During our PD day last Friday, I shared with you an idea for moving us forward, from inquiring into inquiry towards a more intentional and aligned implementation of inquiry-based units. This would ask each grade level to develop an inquiry-based unit that taps into the diversity of our Cordata community. I am planning to join each grade level during your collaborative planning time to answer questions and discuss possibilities. I look forward to hearing your thoughts!
Our PTA met last week, and they are moving forward with several things this spring - yearbooks for all students, to be given on the last day of school; and a Spring Social to take the place of our spring Big Event of years past. The Spring Social will include a Hawaiian-themed dance party, cake walk, hot-dog dinner and Kona Ice, among other things! Staff volunteers make this fun event possible, so please mark your calendars for April 19, bring your families, and join the fun!
Also, from our PTA, we are in need of names of potential parent PTA members. Please send names of families you know who love our school and might help in this way! We will do the contacting!
Teachers, please check your timing at the end of the day! We need to stay consistent with getting to the buses in a timely manner, our buses need to leave Cordata seven minutes after our school-day's end in order to stay on their schedule.
In closing . . .
- "Oral storytelling is what's known as a human universal. For tens of thousands of years, it has been a key way that parents teach children about values and how to behave.
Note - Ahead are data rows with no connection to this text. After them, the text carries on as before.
Lemma catalog_lookup policies tenant p :
  NoDup (TenantID <$> policies) -> catalog policies !! tenant = Some p <-> p ∈ policies /\ TenantID p = tenant.
Proof.
  intros Hnd. unfold catalog. rewrite <- elem_of_list_to_map by (by rewrite <- list_fmap_compose).
  rewrite list_elem_of_fmap. split; [by intros (q & [= -> ->] & Hq)|intros [Hp <-]; by exists p].
Qed.

Lemma load_policies_iff tenants policies e :
  load_policies tenants policies = inl e
  <-> (forall p, p ∈ policies -> policy_ok p) /\ NoDup (TenantID <$> policies)
      /\ (forall p, p ∈ policies -> tenants !! TenantID p = None) /\ e = catalog policies ∪ tenants.
Proof.
  revert tenants. induction policies as [|p policies IH]; intros tenants; simpl.
  { unfold catalog. simpl. rewrite (left_id_L ∅ (∪)).
    split; [intros [= <-]; split_and!; [set_solver|constructor|set_solver|done]|by intros (_ & _ & _ & ->)]. }
  rewrite NoDup_cons. setoid_rewrite elem_of_cons. pose proof (validateTenantPolicy_iff p) as Hp.
  destruct (validateTenantPolicy p).
  { split; [done|]. intros (H & _). exfalso. assert (Some e0 = None); [apply Hp, H; by left|done]. }
  case_bool_decide as Hs.
  { split; [done|]. intros (_ & _ & H & _). rewrite (H p) in Hs by (by left). by destruct Hs. }
  apply eq_None_not_Some in Hs. rewrite IH, cloneTenantPolicy_eq. unfold catalog at 2. simpl. fold (catalog policies).
  assert (TenantID p ∉ (TenantID <$> policies) -> catalog policies !! TenantID p = None) as Hc.
  { intros H. apply not_elem_of_list_to_map_1. by rewrite <- list_fmap_compose. }
  split.
  - intros (Hok & Hnd & Hn & ->).
    assert (TenantID p ∉ (TenantID <$> policies)) as Hni.
    { intros (q & E & Hq)%list_elem_of_fmap. specialize (Hn q Hq). by rewrite <- E, lookup_insert_eq in Hn. }
    split_and!; [|done|done|..].
    + intros q [->|Hq]; [by apply Hp|auto].
    + intros q [->|Hq]; [done|]. specialize (Hn q Hq). by apply lookup_insert_None in Hn as [? _].
    + rewrite <- insert_union_l. symmetry. by apply insert_union_r, Hc.
  - intros (Hok & [Hni Hnd] & Hn & ->). split_and!; [auto|done|..].
    + intros q Hq. apply lookup_insert_None. split; [auto|]. intros E. apply Hni, list_elem_of_fmap. eauto.
    + rewrite <- insert_union_l. by apply insert_union_r, Hc.
Qed.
Modern hunger-gatherer groups use stories to teach sharing, respect for both genders adn conflict avoidance, a recent study reported...Today many American parents outsource their oral storytelling to screens. And in doing so, I wonder if we're missing out on an easy - and effective - way of disciplining and changing behavior."
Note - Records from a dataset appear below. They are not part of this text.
(* ===== verification/Resilience.v ===== *)
(** * Gateway resilience ([internal/gateway/resilience.go])

    The circuit breaker, the bulkhead, the retry delay and the fallback
    router.  Every method of the breaker holds its mutex, so it is one step;
    the clock readings of [Allow] and [RecordFailure] are arguments.  The
    counters are [int32] and wrap.  The bulkhead's semaphore is a buffered
    channel, of which only the number of elements matters. *)

From S2P Require Import Prelude GoFloat GoFloatBounds.

(** ** Configuration *)

Record CircuitBreakerConfig := mkBreakerConfig {
  FailureThreshold : Z;   (* int32 *)
  SuccessThreshold : Z;   (* int32 *)
  Timeout : Duration
}.

Record RetryConfig := mkRetryConfig {
  MaxRetries : Z;         (* int32 *)
  BaseBackoff : Duration;
  MaxBackoff : Duration
}.

Record BulkheadConfig := mkBulkheadConfig { MaxConcurrent : Z (* int32 *) }.

Record HedgingConfig := mkHedgingConfig { HedgingEnabled : bool; HedgeDelay : Duration }.

Record TimeoutCascadeConfig := mkCascade { Client : Duration; Gateway : Duration; Inference : Duration }.

(** Pointers that may be nil are options. *)
Record ResiliencePolicy := mkPolicy {
  PCircuitBreaker : option CircuitBreakerConfig;
  Retry : option RetryConfig;
  PBulkhead : option BulkheadConfig;
  Hedging : option HedgingConfig;
  TimeoutCascade : option TimeoutCascadeConfig;
  PFallbackModel : string
}.

Definition DefaultResiliencePolicy : ResiliencePolicy :=
  mkPolicy (Some (mkBreakerConfig 5 3 (30 * Second)))
    (Some (mkRetryConfig 3 (100 * Millisecond) (10 * Second)))
    (Some (mkBulkheadConfig 100)) (Some (mkHedgingConfig false 0))
    (Some (mkCascade (30 * Second) (25 * Second) (20 * Second))) "".

(** ** Circuit breaker *)

Inductive CircuitState := StateClosed | StateOpen | StateHalfOpen.

#[export] Instance CircuitState_eq_dec : EqDecision CircuitState.
Proof. solve_decision. Defined.

Record CircuitBreaker := mkBreaker {
  config : CircuitBreakerConfig;
  state : CircuitState;
  failures : Z;           (* int32 *)
  successes : Z;          (* int32 *)
  lastFailureTime : Time;
  halfOpenProbe : bool
}.

Definition NewCircuitBreaker (config : CircuitBreakerConfig) : CircuitBreaker :=
  mkBreaker config StateClosed 0 0 zeroTime false.

Definition Allow (now : Time) (cb : CircuitBreaker) : CircuitBreaker * bool :=
  match state cb with
  | StateClosed => (cb, true)
  | StateOpen =>
      if TimeSub now (lastFailureTime cb) >? Timeout (config cb)
      then (mkBreaker (config cb) StateHalfOpen (failures cb) 0 (lastFailureTime cb) true, true)
      else (cb, false)
  | StateHalfOpen =>
      if halfOpenProbe cb then (cb, false)
      else (mkBreaker (config cb) StateHalfOpen (failures cb) (successes cb) (lastFailureTime cb) true, true)
  end.

Definition RecordSuccess (cb : CircuitBreaker) : CircuitBreaker :=
  let successes := i32_wrap (successes cb + 1) in
  if (state cb ==? StateHalfOpen) && (successes >=? SuccessThreshold (config cb))
  then mkBreaker (config cb) StateClosed 0 0 (lastFailureTime cb) false
  else mkBreaker (config cb) (state cb) (failures cb) successes (lastFailureTime cb)
         (if state cb ==? StateHalfOpen then false else halfOpenProbe cb).

Definition RecordFailure (now : Time) (cb : CircuitBreaker) : CircuitBreaker :=
  let failures := i32_wrap (failures cb + 1) in
  mkBreaker (config cb)
    (if failures >=? FailureThreshold (config cb) then StateOpen else state cb)
    failures (successes cb) now false.

Definition State (cb : CircuitBreaker) : CircuitState := state cb.

(** ** Bulkhead

    [None] is a call that does not return: a panic of [make] with a negative
    size, a receive from the empty channel. *)

Record Bulkhead := mkBulkhead { sem_cap : Z; sem_len : Z }.

Definition NewBulkhead (maxConcurrent : Z) : option Bulkhead :=
  if maxConcurrent <? 0 then None else Some (mkBulkhead maxConcurrent 0).

(** When the send and [ctx.Done()] are both ready, [select] picks either:
    [pick_done] is its choice. *)
Definition Acquire (done pick_done : bool) (b : Bulkhead) : Bulkhead * bool :=
  if (sem_len b <? sem_cap b) && negb (done && pick_done)
  then (mkBulkhead (sem_cap b) (sem_len b + 1), true)
  else (b, false).

Definition Release (b : Bulkhead) : option Bulkhead :=
  if sem_len b ==? 0 then None else Some (mkBulkhead (sem_cap b) (sem_len b - 1)).

Definition ActiveCount (b : Bulkhead) : Z := sem_len b.

(** ** Retry delay *)

(** [1 << uint(attempt)] at type [int64]. *)
Definition shift_one (attempt : Z) : Z :=
  let k := u64_wrap attempt in
  if k <? 64 then i64_wrap (2 ^ k) else 0.

Definition ComputeRetryDelay (attempt : Z) (config : RetryConfig) : Duration :=
  let delay := i64_wrap (BaseBackoff config * shift_one attempt) in
  let delay := if delay >? MaxBackoff config then MaxBackoff config else delay in
  let jitter := f_trunc (f_mul (f_of_Z delay) (f_lit 1 4)) in
  i64_wrap (delay + jitter).

(** ** Fallback and drain *)

Record FallbackRouter := mkRouter { PrimaryModel : string; FallbackModel : string }.

Definition ShouldFallback (f : FallbackRouter) (primaryHealthy : bool) : bool :=
  negb primaryHealthy && (FallbackModel f !=? "").

Definition TargetModel (f : FallbackRouter) (primaryHealthy : bool) : string :=
  if ShouldFallback f primaryHealthy then FallbackModel f else PrimaryModel f.

Record HealthDrainConfig := mkDrain { DrainEnabled : bool; DrainRatePercent : Z; Interval : Duration }.

Definition DefaultHealthDrainConfig : HealthDrainConfig := mkDrain true 10 (30 * Second).

(** ** Histories of the breaker *)

Inductive Event := EvAllow (now : Time) | EvSuccess | EvFailure (now : Time).

Definition step (cb : CircuitBreaker) (ev : Event) : CircuitBreaker :=
  match ev with
  | EvAllow now => fst (Allow now cb)
  | EvSuccess => RecordSuccess cb
  | EvFailure now => RecordFailure now cb
  end.

Definition run : CircuitBreaker -> list Event -> CircuitBreaker := foldl step.

(** The answers of [Allow] along a history. *)
Fixpoint answers (cb : CircuitBreaker) (h : list Event) : list bool :=
  match h with
  | [] => []
  | ev :: h =>
      match ev with
      | EvAllow now => snd (Allow now cb) :: answers (step cb ev) h
      | _ => answers (step cb ev) h
      end
  end.

(** *** The machine the breaker implements

    Closed with the failures since it closed, open since its last failure, or
    half-open with the successes so far and whether a probe is outstanding.
    A success while closed or open changes nothing. *)
Inductive Mode := Closed (failed : Z) | Open (since : Time) | HalfOpen (succeeded : Z) (probing : bool).

Definition mode_state (m : Mode) : CircuitState :=
  match m with Closed _ => StateClosed | Open _ => StateOpen | HalfOpen _ _ => StateHalfOpen end.

(** The next mode and, for a request, whether it is let through. *)
Definition mode_step (cfg : CircuitBreakerConfig) (m : Mode) (ev : Event) : Mode * option bool :=
  match m, ev with
  | Closed n, EvAllow _ => (Closed n, Some true)
  | Closed n, EvSuccess => (Closed n, None)
  | Closed n, EvFailure t => (if n + 1 <? FailureThreshold cfg then Closed (n + 1) else Open t, None)
  | Open t, EvAllow now => if Timeout cfg <? TimeSub now t then (HalfOpen 0 true, Some true) else (Open t, Some false)
  | Open t, EvSuccess => (Open t, None)
  | Open _, EvFailure t => (Open t, None)
  | HalfOpen n probing, EvAllow _ => (HalfOpen n true, Some (negb probing))
  | HalfOpen n _, EvSuccess => (if n + 1 <? SuccessThreshold cfg then HalfOpen (n + 1) false else Closed 0, None)
  | HalfOpen _ _, EvFailure t => (Open t, None)
  end.

Fixpoint mode_run (cfg : CircuitBreakerConfig) (m : Mode) (h : list Event) : Mode * list bool :=
  match h with
  | [] => (m, [])
  | ev :: h =>
      let '(m', a) := mode_step cfg m ev in
      let '(m'', l) := mode_run cfg m' h in
      (m'', match a with Some b => b :: l | None => l end)
  end.

(** The breaker in a mode, after at most [n] calls. *)
Definition in_mode (cfg : CircuitBreakerConfig) (n : Z) (m : Mode) (cb : CircuitBreaker) : Prop :=
  config cb = cfg /\ state cb = mode_state m /\ 0 <= failures cb <= n /\
  match m with
  | Closed k => failures cb = k
  | Open t => lastFailureTime cb = t /\ FailureThreshold cfg <= failures cb
  | HalfOpen k probing => successes cb = k /\ 0 <= k <= n /\ halfOpenProbe cb = probing /\ FailureThreshold cfg <= failures cb
  end.

Lemma in_mode_step cfg n m cb ev : n < 2 ^ 31 - 1 -> in_mode cfg n m cb ->
  in_mode cfg (n + 1) (mode_step cfg m ev).1 (step cb ev)
  /\ (mode_step cfg m ev).2 = match ev with EvAllow now => Some (snd (Allow now cb)) | _ => None end.
Proof.
  intros Hn (Hc & Hs & Hf & Hm). destruct cb as [c st f s last probe]. cbn in Hc, Hs, Hf, Hm. subst c st.
  assert (i32_wrap (f + 1) = f + 1) as Ef by (apply i32_wrap_small; unfold i32_range; lia).
  unfold in_mode, step, Allow, RecordSuccess, RecordFailure.
  destruct m as [k|t|k probing], ev as [now| |now]; cbn [mode_state mode_step state config failures successes lastFailureTime halfOpenProbe];
    destruct_and?; subst; rewrite ?Ef.
  8: rewrite (i32_wrap_small (k + 1)) by (unfold i32_range; lia).
  all: cbn; repeat case_bool_decide; try destruct probe; try destruct probing; cbn; (split; [split_and!|]); done || lia.
Qed.

Lemma in_mode_run cfg h : forall n m cb, n + Z.of_nat (length h) < 2 ^ 31 -> in_mode cfg n m cb ->
  answers cb h = (mode_run cfg m h).2 /\ state (run cb h) = mode_state (mode_run cfg m h).1.
Proof.
  induction h as [|ev h IH]; intros n m cb Hn Hin; cbn [length] in Hn; [split; [done|]; apply Hin|].
  destruct (in_mode_step cfg n m cb ev) as [Hin' Ha]; [lia|done|]. cbn [mode_run run foldl answers].
  destruct (mode_step cfg m ev) as [m' a]. cbn in Hin', Ha. destruct (IH (n + 1) m' (step cb ev)) as [H1 H2]; [lia|done|].
  destruct (mode_run cfg m' h) as [m'' l]. cbn in *. unfold run in H2. split; [|done]. rewrite Ha, <- H1. by destruct ev.
Qed.

(** C19. The circuit breaker implements the machine above: over every history of
    fewer than 2^31 requests, successes and failures it lets through exactly
    the requests the machine lets through, and is closed, open or half-open as
    the machine is.  So it opens on the [FailureThreshold]-th failure since it
    closed, refuses until the timeout has passed since the last failure, then
    lets one request through at a time until a result is reported, closes on
    the [SuccessThreshold]-th success and reopens on a failure.  The result
    that frees the probe may be that of an older request ([two_probes]). *)
Theorem breaker_discipline cfg h (Hlen : Z.of_nat (length h) < 2 ^ 31) :
  answers (NewCircuitBreaker cfg) h = (mode_run cfg (Closed 0) h).2
  /\ state (run (NewCircuitBreaker cfg) h) = mode_state (mode_run cfg (Closed 0) h).1.
Proof. apply (in_mode_run cfg h 0); [lia|]. done. Qed.

(** ** Witnesses *)

Definition w_config : CircuitBreakerConfig := mkBreakerConfig 2 2 10.

(** Two failures trip the breaker. *)
Definition w_history : list Event := [EvAllow 1; EvFailure 5; EvAllow 6; EvFailure 7].

Lemma breaker_discipline_witness :
  answers (NewCircuitBreaker w_config) (w_history ++ [EvAllow 16; EvAllow 18; EvAllow 19; EvSuccess; EvAllow 20; EvSuccess])
  = [true; true; false; true; false; true]
  /\ state (run (NewCircuitBreaker w_config) w_history) = StateOpen.
Proof.
  split; [apply (breaker_discipline w_config (w_history ++ [EvAllow 16; EvAllow 18; EvAllow 19; EvSuccess; EvAllow 20; EvSuccess]))
         |apply (breaker_discipline w_config w_history)]; simpl; lia.
Defined.

(** ** Limits of the breaker *)

(** A probe that never reports its result keeps the breaker half-open and
    refusing for good. *)
Lemma lost_probe_blocks cb times :
  state cb = StateHalfOpen -> halfOpenProbe cb = true -> run cb (map EvAllow times) = cb
  /\ answers cb (map EvAllow times) = replicate (length times) false.
Proof.
  intros Hs Hp. induction times as [|t times IH]; [done|].
  cbn [map run foldl answers step length replicate]. 
  assert (Allow t cb = (cb, false)) as -> by (unfold Allow; by rewrite Hs, Hp). cbn [fst snd].
  destruct IH as [IH1 IH2]. split; [exact IH1|f_equal; exact IH2].
Qed.

(** A success of a request admitted before the breaker tripped frees the
    probe: two probes are in flight at once. *)
Example two_probes :
  answers (NewCircuitBreaker w_config)
    [EvAllow 1; EvAllow 2; EvAllow 3; EvFailure 4; EvFailure 5; EvAllow 16; EvSuccess; EvAllow 17]
  = [true; true; true; true; true].
Proof. reflexivity. Qed.

(** Successes while closed do not forget failures: the threshold counts all
    failures since the breaker closed, not consecutive ones. *)
Example failures_accumulate :
  state (run (NewCircuitBreaker w_config) [EvFailure 1; EvSuccess; EvSuccess; EvSuccess; EvFailure 900]) = StateOpen.
Proof. reflexivity. Qed.

(** ** Bulkhead *)

Definition bulkhead_ok (b : Bulkhead) : Prop := 0 <= sem_len b <= sem_cap b.

(** The number of admitted requests stays within the limit; a slot is
    refused to a live request only when all are taken. *)
Lemma bulkhead_bounded b d pick :
  bulkhead_ok b ->
  bulkhead_ok (fst (Acquire d pick b))
  /\ (snd (Acquire d pick b) = true -> Release (fst (Acquire d pick b)) = Some b)
  /\ (d = false -> snd (Acquire d pick b) = false <-> ActiveCount b = sem_cap b).
Proof.
  destruct b as [c n]. unfold bulkhead_ok, Acquire, Release, ActiveCount. simpl. intros H.
  case_bool_decide; simpl; [destruct (d && pick) eqn:E|]; simpl; split_and!; try done; try lia.
  - intros ->. done.
  - intros _. rewrite bool_decide_false by lia. do 2 f_equal. lia.
Qed.

(** ** Retry delay *)

Definition default_retry : RetryConfig := mkRetryConfig 3 (100 * Millisecond) (10 * Second).

(** As long as the product does not overflow and the cap is below 2^53
    nanoseconds (104 days), the delay is the doubled base capped at the
    maximum, plus a quarter, which is not capped. *)
Lemma retry_delay_spec attempt cfg :
  0 <= attempt < 63 -> 0 <= BaseBackoff cfg -> BaseBackoff cfg * 2 ^ attempt < 2 ^ 63 ->
  0 <= MaxBackoff cfg < 2 ^ 53 ->
  let delay := Z.min (BaseBackoff cfg * 2 ^ attempt) (MaxBackoff cfg) in
  ComputeRetryDelay attempt cfg = delay + delay / 4.
Proof.
  intros Ha Hb Ho Hm delay. unfold ComputeRetryDelay, shift_one.
  assert (0 <= 2 ^ attempt < 2 ^ 63) by (split; [lia|apply Z.pow_lt_mono_r; lia]).
  rewrite u64_wrap_small by (unfold u64_range; lia). rewrite (bool_decide_true (attempt < 64)) by lia.
  rewrite (i64_wrap_small (2 ^ attempt)) by (unfold i64_range; lia).
  rewrite (i64_wrap_small (BaseBackoff cfg * 2 ^ attempt)) by (unfold i64_range; nia).
  assert ((if BaseBackoff cfg * 2 ^ attempt >? MaxBackoff cfg then MaxBackoff cfg
           else BaseBackoff cfg * 2 ^ attempt) = delay) as -> by (unfold delay; case_bool_decide; lia).
  assert (0 <= delay < 2 ^ 53) by (unfold delay; lia).
  rewrite f_trunc_quarter by done. apply i64_wrap_small. unfold i64_range.
  assert (0 <= delay / 4 <= delay) by (Z.div_mod_to_equations; lia). lia.
Qed.

(** The default policy ends at 12.5s, a quarter over its maximum. *)
Example default_retry_delays :
  (fun attempt => ComputeRetryDelay attempt default_retry) <$> [0; 1; 2; 3; 6; 7; 36]
  = (fun ms => ms * Millisecond) <$> [125; 250; 500; 1000; 8000; 12500; 12500].
Proof. by_computation. Qed.

(** From attempt 37 on the product wraps: the delay is negative or zero. *)
Example retry_delay_wraps :
  Retry DefaultResiliencePolicy = Some default_retry
  /\ ComputeRetryDelay 37 default_retry < 0 /\ ComputeRetryDelay 56 default_retry = 0.
Proof. vm_compute. done. Qed.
In school, we place a high value on learning through printed texts, and we have a collection of books that can support SEL learning in our library. If you haven't accessed these, take a look and see where you can incorporate them into SEL in your learning environment. How could oral storytelling help this as well? What might we learn from our students' families about the ways they teach these lessons? - "When you try to control or change your emtions in the moment, that's a really hard thing to do . . . But if you pracitce having a different response or a different emotion at times when you're not angry, you'll have a better chance of managing your anger in those hot-button moments . . . That practice is essentially helping to rewire your brain to be able to make a different emotion [besides anger] much more easily."
This reinforces our explicit teaching of social emotional skills, and especially the teaching of regulation strategies. Starfish breathing, box breathing, visualization...all of those skills, practiced in calm moments, build the neural pathways that we want students (and ourselves!) to eventually be able to access in moments of high stress.